The film depicts mountaineers Ellis Bailey and Ellen Bailey of Clear Fork, West Virginia shoveling landslide debris off of their porch and car. Their house appears to have been covered in mud after rain, allegedly provoked by under-regulated mountaintop removal mining and deforestation. A member of the Raleigh County Community Action Association arrives at the Bailey's house to invite them to a community meeting about the strip-miners, or "strippers". Both of the Baileys express doubt that anything can be done for them. Ellen Bailey tells the associate that "most of the working men are working at the mines... they're afraid to do something that will interfere with their jobs." Ellis Bailey expresses that "I can't fight a big coal company, he's got too much money." However, they decide to attend the meeting. Resident Byrd Hendrix overlooks a stream and describes the collapse of minnow and Crayfish populations. Community members are upset when one "stripper" claims that the landslides were an Act of God. At the Clear Fork Community Action Center, West Virginian State Senator and former strip-miner Tracy Hilton (credited as Tracy Hylton) speaks about strip-miners. He claims that the current requirement for obtaining strip-mining license is a $10 fee, and includes little to no regulation. Some residents express their discontent at the current laws, and at Hilton's lack of guidance. A group of residents travels to Charleston, West Virginia to speak to state senators at the West Virginia State Capitol.

=== Part II ===
The residents arrive at the West Virginia State Capitol. They have arrived to contribute to discussion on West Virginian Senate bill 61, the "Strip Mining Bill". Before entering the building, they express to each other the need to work together and be persistent. They also express fear at being "laughed at". They speak briefly to Paul Kaufman, former State Senator of West Virginia. While gathered in the hallway, they are told of the need to register to speak to the gathered lawmakers.
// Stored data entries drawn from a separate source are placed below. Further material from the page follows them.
Lemma schedule_right r xs by_rp summaries w h w' :
  dict_hints xs → _schedule conf filters r xs by_rp summaries w = (Ok h, w') →
  frame w w' ∧ rtc claims (w_placement w) (w_placement w') ∧
  right_for xs by_rp summaries w w' (obj (w_store w) r) (mkDest (h_hostname h) (h_limits h)).
Proof.
  intros Hx Hs. unfold _schedule in Hs.
  apply bind_Ok in Hs as (ns & w1 & Hns & Hs). unfold on_nodes, zoom in Hns.
  destruct (list_nodes _ _) as [o t] eqn:Hl. injection Hns as -> <-.
  pose proof (list_nodes_state _ _ _ _ Hl) as ->.
  apply bind_Ok in Hs as (services & w2 & Hsv & Hs). unfold _get_services_by_host, gets in Hsv.
  injection Hsv as <- <-. simpl in Hs.
  apply bind_Ok in Hs as (hosts & w3 & Hh & Hs). unfold on_containers, zoom in Hh. simpl in Hh.
  destruct (_get_filtered_hosts _ _ _ _ _ _) as [o st] eqn:Hf. injection Hh as -> <-.
  pose proof (filtered_hosts_limits _ _ _ _ _ _ _ _ Hx Hf) as Hlim.
  apply filtered_hosts_kept in Hf as [Hsame Hk]; [|done].
  apply bind_Ok in Hs as ([] & w4 & Hne & Hs). unfold raise_if in Hne.
  destruct (negb _); [done|]. injection Hne as <-.
  apply bind_Ok in Hs as (c & w5 & Hc & Hs). unfold on_containers, zoom, Container.read in Hc.
  simpl in Hc. injection Hc as <- <-.
  apply bind_Ok in Hs as (claimed & w6 & Hcl & Hs). apply claim_host_spec in Hcl as (Hfr & Hsteps & Hcl).
  destruct claimed as [h0|]; [|done]. simpl in Hs. rewrite bind_ret in Hs. injection Hs as <- <-.
  destruct (Hcl h0 eq_refl) as (Hin & u & ar & reqs & p & p' & Hu & Hd & Hbefore & Hclaim & Hafter).
  split_and!; [etrans; [|exact Hfr]; done|exact Hsteps|]. constructor.
  destruct (kept_elem _ _ _ _ Hk Hin) as (h1 & Hh1 & [Hreq Hadm] & Hrl).
  unfold get_all_host_state in Hh1. apply list_elem_of_fmap in Hh1 as (n & -> & Hn).
  apply list_elem_of_In, filter_In in Hn as [Hn Hhas]. unfold dhas in Hhas.
  destruct (dget _ (hostname n)) as [s|] eqn:Hsv; [|done]. apply dget_services in Hsv as [Hs Hsh].
  rewrite consume_hostname, consume_limits. exists ns, (w_nodes w), n, s, u, ar, reqs, p, p'.
  assert (h_hostname h0 = hostname n ∧ h_uuid h0 = rp_uuid n) as [Hname Huu].
  { destruct h0. by injection Hrl. }
  split_and!; try done.
  - by apply list_elem_of_In.
  - congruence.
  - destruct Hsame as (_ & _ & Hp). specialize (Hp r).
    assert (Container.uuid (obj st r) = Container.uuid (obj (w_store w) r)) as <-; [|done].
    by injection Hp.
  - simpl. rewrite set_limits_relim by done.
    assert (Forall (limits_ok (obj (w_store w) r)) hosts) as Hok; [apply Hlim, Forall_forall|].
    + intros x Hxin. apply list_elem_of_fmap in Hxin as (m & -> & _). done.
    + rewrite Forall_forall in Hok. by apply Hok.
Qed.

Lemma right_later xs by_rp summaries w w0 w1 w2 c d :
  w_nodes w0 = w_nodes w → w_services w0 = w_services w → rtc claims (w_placement w) (w_placement w0) →
  rtc claims (w_placement w1) (w_placement w2) →
  right_for xs by_rp summaries w0 w1 c d → right_for xs by_rp summaries w w2 c d.
Proof.
  intros Hn Hsv Hb Ha [(ns & t & n & s & u & ar & reqs & p & p' & Hr)]. rewrite Hn, Hsv in Hr.
  destruct Hr as (? & ? & ? & ? & ? & ? & ? & ? & ? & Hbp & ? & Hpa & ?). constructor.
  exists ns, t, n, s, u, ar, reqs, p, p'. split_and!; [done..|by etrans|done|by etrans|done].
Qed.

Lemma destinations_right containers xs by_rp summaries w ds w' :
  dict_hints xs →
  select_destinations conf filters containers xs by_rp summaries w = (Ok ds, w') →
  frame w w' ∧ ds ≠ [] ∧
  Forall2 (λ r d, ∃ c, policed c = policed (obj (w_store w) r) ∧
    right_for xs by_rp summaries w w' c d) containers ds.
Proof.
  intros Hx Hs. unfold select_destinations in Hs. apply bind_Ok in Hs as (ds0 & w1 & Hm & Hs).
  apply bind_Ok in Hs as ([] & w2 & Hne & Hs). unfold raise_if in Hne.
  destruct ds0 as [|d0 ds0]; [done|]. injection Hne as <-. injection Hs as <- <-.
  cut (frame w w1 ∧ Forall2 (λ r d, ∃ c, policed c = policed (obj (w_store w) r) ∧
    right_for xs by_rp summaries w w1 c d) containers (d0 :: ds0)); [naive_solver|].
  revert Hm. generalize (d0 :: ds0) as l. intros l.
  assert (∀ w0, frame w w0 → rtc claims (w_placement w) (w_placement w0) →
    map_m (λ r, let! h := _schedule conf filters r xs by_rp summaries in
      ret (mkDest (h_hostname h) (h_limits h))) containers w0 = (Ok l, w1) →
    frame w w1 ∧ rtc claims (w_placement w0) (w_placement w1) ∧
    Forall2 (λ r d, ∃ c, policed c = policed (obj (w_store w) r) ∧
    right_for xs by_rp summaries w w1 c d) containers l) as Hgen;
    [|intros Hm; destruct (Hgen w ltac:(done) ltac:(done) Hm) as (? & _ & ?); done].
  revert l. induction containers as [|r rs IH]; intros l w0 Hf Hst Hm; cbn [map_m] in Hm.
  { injection Hm as <- <-. split_and!; [done|done|constructor]. }
  apply bind_Ok in Hm as (d & w2 & Hd & Hm). apply bind_Ok in Hm as (rest & w3 & Hrest & Hm).
  injection Hm as <- <-. apply bind_Ok in Hd as (h & w4 & Hh & Hd). injection Hd as <- <-.
  apply schedule_right in Hh as (Hf1 & Hst1 & Hr); [|done].
  apply IH in Hrest as (Hf2 & Hst2 & Hall); [|by etrans..].
  split_and!; [done|by etrans|]. constructor; [|done].
  destruct Hf as (Hn & Hsv & _ & _ & Hp). exists (obj (w_store w0) r). split; [apply Hp|].
  by eapply right_later.
Qed.

(** C7. Every destination the filter scheduler returns is right for its
    container, one per container and in their order: it is a node of the
    provider summaries whose host has a service, it has the requested name, it
    meets the requirement of every enabled filter on the figures of the node, the
    resources of the container were claimed there in placement, and its limits
    are totals its request fits in. *)
Theorem select_destinations_valid containers xs by_rp summaries w ds w' :
  dict_hints xs →
  select_destinations conf filters containers xs by_rp summaries w = (Ok ds, w') →
  frame w w' ∧ ds ≠ [] ∧
  Forall2 (λ r d, ∃ c, policed c = policed (obj (w_store w) r) ∧
    right_for xs by_rp summaries w w' c d) containers ds.
Proof. apply destinations_right. Qed.

(** *** When scheduling succeeds *)

Lemma kept_elem_back Q l l' h : kept Q l l' → h ∈ l → Q h → ∃ h', h' ∈ l' ∧ relim h h'.
Proof.
  induction 1 as [|h0 h1 l l' HQ Hr _ IH|h0 l l' HQ _ IH].
  - by intros ?%elem_of_nil.
  - intros [->|Hin]%elem_of_cons Hq; [exists h1; split; [by left|done]|].
    destruct (IH Hin Hq) as (x & ? & ?). exists x. split; [by right|done].
  - intros [->|Hin]%elem_of_cons Hq; [done|]. by apply IH.
Qed.

(** The provider of a host has an allocation request that placement accepts. *)
Definition claimable (by_rp : dict string (list alloc_req)) (u : string) (h : HostState) : Prop :=
  ∃ r ar reqs, h_uuid h = Some r ∧ dget by_rp r = Some (ar :: reqs) ∧
    ∀ p, ∃ p', claim_resources u ar p = (Ok true, p').

Lemma claim_host_succeeds by_rp u hosts w :
  (∀ ar p, ∃ b p', claim_resources u ar p = (Ok b, p')) →
  (∀ r reqs, dget by_rp r = Some reqs → reqs ≠ []) →
  (∃ h, h ∈ hosts ∧ claimable by_rp u h) →
  ∃ h w', claim_host hosts u by_rp w = (Ok (Some h), w').
Proof.
  intros Hp Hne. revert w. induction hosts as [|h hosts IH]; intros w (h0 & Hin & Hc).
  { by apply elem_of_nil in Hin. }
  cbn [claim_host]. destruct (h_uuid h ≫= dget by_rp) as [reqs|] eqn:Hl.
  - destruct (h_uuid h) as [r|] eqn:Hr; [|done]. simpl in Hl.
    destruct reqs as [|ar reqs]; [by destruct (Hne _ _ Hl)|]. cbn [head of_option]. steps.
    destruct (Hp ar (w_placement w)) as (b & p' & Hb).
    assert (on_placement (claim_resources u ar) w = (Ok b, mkWorld (w_nodes w) (w_services w)
      (w_store w) p' (w_traits_ensured w))) as H1 by (unfold on_placement, zoom; by rewrite Hb).
    step H1. destruct b; [by eexists _, _|]. apply IH.
    apply elem_of_cons in Hin as [->|Hin]; [|by exists h0].
    destruct Hc as (r' & ar' & reqs' & Hr' & Hd' & Hok). simplify_eq.
    destruct (Hok (w_placement w)) as (p2 & Hp2). congruence.
  - apply IH. apply elem_of_cons in Hin as [->|Hin]; [|by exists h0].
    destruct Hc as (r' & ar' & reqs' & Hr' & Hd' & _). rewrite Hr' in Hl. simpl in Hl. congruence.
Qed.

Definition services_by_host (w : W) : dict string service :=
  dict_of ((λ s, (s_host s, s)) <$> w_services w).

Lemma host_states_elem ns services h :
  h ∈ get_all_host_state (List.filter (λ n, dhas services (hostname n)) ns) services ↔
  ∃ m sm, m ∈ ns ∧ dget services (hostname m) = Some sm ∧ h = host_state m (Some sm).
Proof.
  unfold get_all_host_state, dhas. rewrite list_elem_of_fmap. split.
  - intros (m & -> & Hm%list_elem_of_In%filter_In). destruct Hm as [Hm Hd].
    destruct (dget services (hostname m)) as [sm|] eqn:Hsm; [|done]. exists m, sm.
    split_and!; [by apply list_elem_of_In|done|done].
  - intros (m & sm & Hm & Hsm & ->). exists m. rewrite Hsm. split; [done|].
    apply list_elem_of_In, filter_In. rewrite Hsm. split; [by apply list_elem_of_In|done].
Qed.

(** C30. Scheduling succeeds whenever it can: if a listed node with a service
    meets the request, and placement accepts the first allocation request of its
    provider whatever it has accepted before, then a host is returned, provided
    the figures of the listed nodes can be read and placement always answers. *)
Theorem schedule_succeeds r xs by_rp summaries w ns n s :
  let c := obj (w_store w) r in
  dict_hints xs →
  (∀ ar p, ∃ b p', claim_resources (Container.uuid c) ar p = (Ok b, p')) →
  (∀ u reqs, dget by_rp u = Some reqs → reqs ≠ []) →
  list_nodes (mkFilters None summaries) (w_nodes w) = (Ok ns, w_nodes w) →
  (∀ m sm f, m ∈ ns → dget (services_by_host w) (hostname m) = Some sm → f ∈ filters →
    readable conf c xs (host_state m (Some sm)) f) →
  n ∈ ns → dget (services_by_host w) (hostname n) = Some s →
  host_requested xs (host_state n (Some s)) →
  (∀ f, f ∈ filters → admissible conf c xs (host_state n (Some s)) f) →
  claimable by_rp (Container.uuid c) (host_state n (Some s)) →
  ∃ h w', _schedule conf filters r xs by_rp summaries w = (Ok h, w').
Proof.
  intros c Hx Hp Hne Hns Hr Hn Hs Hreq Hadm Hc. unfold _schedule.
  assert (on_nodes (list_nodes (mkFilters None summaries)) w = (Ok ns, w)) as H1.
  { unfold on_nodes, zoom. rewrite Hns. by destruct w. }
  step H1. unfold _get_services_by_host. steps. fold (services_by_host w).
  set (hosts := get_all_host_state _ _).
  destruct (filtered_hosts_total conf filters r xs hosts (w_store w) Hx) as (l & st' & Hf).
  { intros h f (m & sm & Hm & Hsm & ->)%host_states_elem Hf. by apply Hr. }
  pose proof Hf as [Hsame Hk]%filtered_hosts_kept; [|done].
  set (w1 := mkWorld (w_nodes w) (w_services w) st' (w_placement w) (w_traits_ensured w)).
  assert (on_containers (_get_filtered_hosts conf filters hosts r xs) w = (Ok l, w1)) as H2
    by (unfold on_containers, zoom; by rewrite Hf).
  step H2. destruct (kept_elem_back _ _ _ (host_state n (Some s)) Hk) as (h' & Hin & Hrl).
  { apply host_states_elem. by exists n, s. }
  { done. }
  destruct l as [|h0 l]; [by apply elem_of_nil in Hin|]. cbn [nonempty negb raise_if].
  rewrite bind_ret. unfold on_containers, Container.read, zoom at 1.
  assert ((zoom w_store (λ st w2, mkWorld (w_nodes w2) (w_services w2) st (w_placement w2)
    (w_traits_ensured w2)) (gets (λ st, obj st r)) : py W container) w1 = (Ok (obj st' r), w1)) as H3
    by done.
  step H3. assert (Container.uuid (obj st' r) = Container.uuid c) as Hu.
  { destruct Hsame as (_ & _ & Hpol). specialize (Hpol r). by injection Hpol. }
  rewrite Hu. destruct (claim_host_succeeds by_rp (Container.uuid c) (h0 :: l) w1 Hp Hne)
    as (h2 & w2 & H4).
  { exists h'. split; [done|]. destruct Hc as (u & ar & reqs & Hc1 & Hc2 & Hc3).
    exists u, ar, reqs. split_and!; [|done|done]. destruct h'. injection Hrl. simpl in *. congruence. }
  step H4. by eexists _, _.
Qed.
End Chosen.

(** ** The client *)

(** The requests filed under a provider are requests of placement that use it. *)
Definition filed (l : list alloc_req) (d : dict string (list alloc_req)) : Prop :=
  ∀ u reqs, dget d u = Some reqs → reqs ≠ [] ∧
    ∀ ar, ar ∈ reqs → ar ∈ l ∧ u ∈ dkeys (allocations ar).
The residents express concern about speaking to the large group, and argue about who will speak. In the end, they select ex-Sergeant Major of the Army Clarendon Williams, school teacher Ina Mae Painter, and mountaineer Ellis Bailey to speak to the lawmakers. Beforehand, Painter helps Bailey create notes about what to say, and assuages his fears. In the end, Bailey delivers the following testimony to the legislators in the documentary:"Well, my name is Ellis Bailey. I was selected by a group of the strippers been damaged, of Clear Fork in Raleigh County. I'm not an educated man, don't know how to speak much, but I'm here to state the facts of what's happening in Raleigh County of West Virginia. I've been had by the strippers. I have 65 acres of land. This land is almost washed away. The ponds washed full of water, my cattle've nowhere to drink. Well, it seem like I'm gonna have to sell the cattle at a great loss. The fences, I'll never be able, as old as I am and broke down, to fix back. So I'm at an awful loss to the stripper, and it don't seem like I've got it much of a fix. Our roads are rot in our area, our hollows are filled up, our creek beds are filled up, our wildlife, our fish. It's impossible to go fishing and catch any fish in our area. If I get to go fishing, I have to leave our county. Which I don't get to fishing much more, I don't have the money to take these trips. I don't get to enjoy life like I used to enjoy life. And the very thing that brought this all in the area is the stripper. He has damaged our water, our land, our forest. To a poor man has not got the right that he has had. Every man should have his own right, but the poor man's right is being destroyed right today. And the strip mine has done more to destroy the poor class of people than anything that's ever hit our area."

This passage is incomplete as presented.